Ce problème de la réalité virtuelle du cyberespace n’est pas seulement une question de « goût », quelque chose qu’on peut aimer ou pas, il menace réellement la planète, pas moins qu’une épidémie de sida ou d’autres maladies mortelles. Il faut bien comprendre l’extrême importance du travail sur la science que le LYM effectue actuellement, avec Platon, Kepler, Cues, Gauss, Bach, Mozart, Beethoven et Schubert, et aussi l’importance cruciale de s’intéresser à la belle poésie, aux poèmes qui ont une qualité lyrique, car ils permettent de former cette partie des facultés émotives qui crée des métaphores, par-delà les compréhensions pragmatiques et évidentes. La finesse lyrique de l’âme individuelle, la capacité de dire des choses qui n’ont jamais été pensées avant, est ce qu’on entend par « le progrès de l’humanité ».
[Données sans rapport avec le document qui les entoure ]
Lemma sqlite_delete_spec w u c r w' :
  sqlite_DeleteConfig others u c w = (r, w') →
  ∃ m, R (sqlite_rows w) m ∧
  match r with
  | Ok _ => deletes u c m (sqlite_rows w')
  | Err e =>
      (e = ErrSentinel ErrConfigNotFound ∧ sqlite_rows w' = m ∧ ¬ owned m u c ∧ sqlite_lost w' !! c ≠ Some u)
      ∨ (no_sentinel e ∧ (sqlite_rows w' = m ∨ deletes u c m (sqlite_rows w')))
  end.
Proof using others_R.
  unfold sqlite_DeleteConfig. rewrite bind_run, wrapf_run.
  destruct (pooled others _ w) as [[res|e] w1] eqn:Hx; apply pooled_exec in Hx as (t & HR' & Hx).
  2: { destruct Hx as [<- Hx]. intros [= <- <-]. eexists. split; [done|]. right. auto with tabby. }
  destruct Hx as (x & [_ Hrep] & Hx%delete_stmt_run). unfold reports in Hrep.
  rewrite bind_run, wrapf_run. unfold lift at 1. intros H. exists (view t). split; [done|]. unfold sqlite_rows, sqlite_lost.
  destruct (RowsAffected res) as [n|e]; [subst n|].
  - destruct Hx as [[Hone Hd]|(Hzero & Ht & Hf)].
    + rewrite Hone in H. injection H as <- <-. done.
    + rewrite Hzero in H. injection H as <- <-. left. rewrite Ht. split; [done|]. split; [done|].
      split; [by apply not_owned_view|by apply not_found_unreadable].
  - injection H as <- <-. right. split; [auto with tabby|].
    destruct Hx as [[_ Hd]|(_ & -> & _)]; auto.
Qed.

Definition wtx w : tables := in_tx (w_db w).

Lemma on_tx_exec s w r w' :
  on_db (tx_exec s) w = (r, w') →
  tabs w' = tabs w ∧
  match r with
  | Ok res => ∃ x, reported x res ∧ exec_stmt s (wtx w) = Some (x, wtx w')
  | Err e => no_sentinel e
  end.
Proof using.
  unfold on_db. destruct (tx_exec s _) as [r1 d] eqn:H. intros [= <- <-].
  by apply tx_exec_law in H.
Qed.

Lemma on_tx_query {A} (q : sql_query A) w r w' :
  on_db (tx_query q) w = (r, w') →
  tabs w' = tabs w ∧ wtx w' = wtx w ∧
  match r with Ok x => x = run_query q (wtx w) | Err e => no_sentinel e end.
Proof using.
  unfold on_db. destruct (tx_query q _) as [r1 d] eqn:H. intros [= <- <-].
  by apply tx_query_law in H.
Qed.

Lemma on_tx_commit w r w' :
  on_db tx_commit w = (r, w') →
  match r with Ok _ => tabs w' = wtx w | Err e => tabs w' = tabs w ∧ no_sentinel e end.
Proof using.
  unfold on_db. destruct (tx_commit _) as [r1 d] eqn:H. intros [= <- <-].
  by apply tx_commit_law in H.
Qed.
C’est la même faculté d’esprit qui rend possibles les découvertes scientifiques. C’est pourquoi il est si important de s’intéresser aux grands drames classiques, les drames historiques, pourquoi il est si important de comparer Eschyle, Sophocle et Euripide, avec les grands tragédiens Shakespeare et Schiller.

On comprendra alors pourquoi Platon conseillait aux enfants de ne pas regarder les grandes tragédies, qui sont si cruelles, parce que leurs auteurs n’avaient pas encore la solution au niveau du sublime.

Pour finir, je pense que vous devriez tous prendre l’engagement solennel de créer, contre l’esclavage mental, un mouvement parmi les jeunes dans toute l’Amérique latine, en particulier contre l’esclavage mental du monde virtuel du cyberespace. Prenez l’engagement de créer un mouvement pour la beauté et la créativité, afin que nous puissions espérer un bien meilleur avenir, une renaissance qui rende le monde digne d’accueillir des êtres véritablement humains.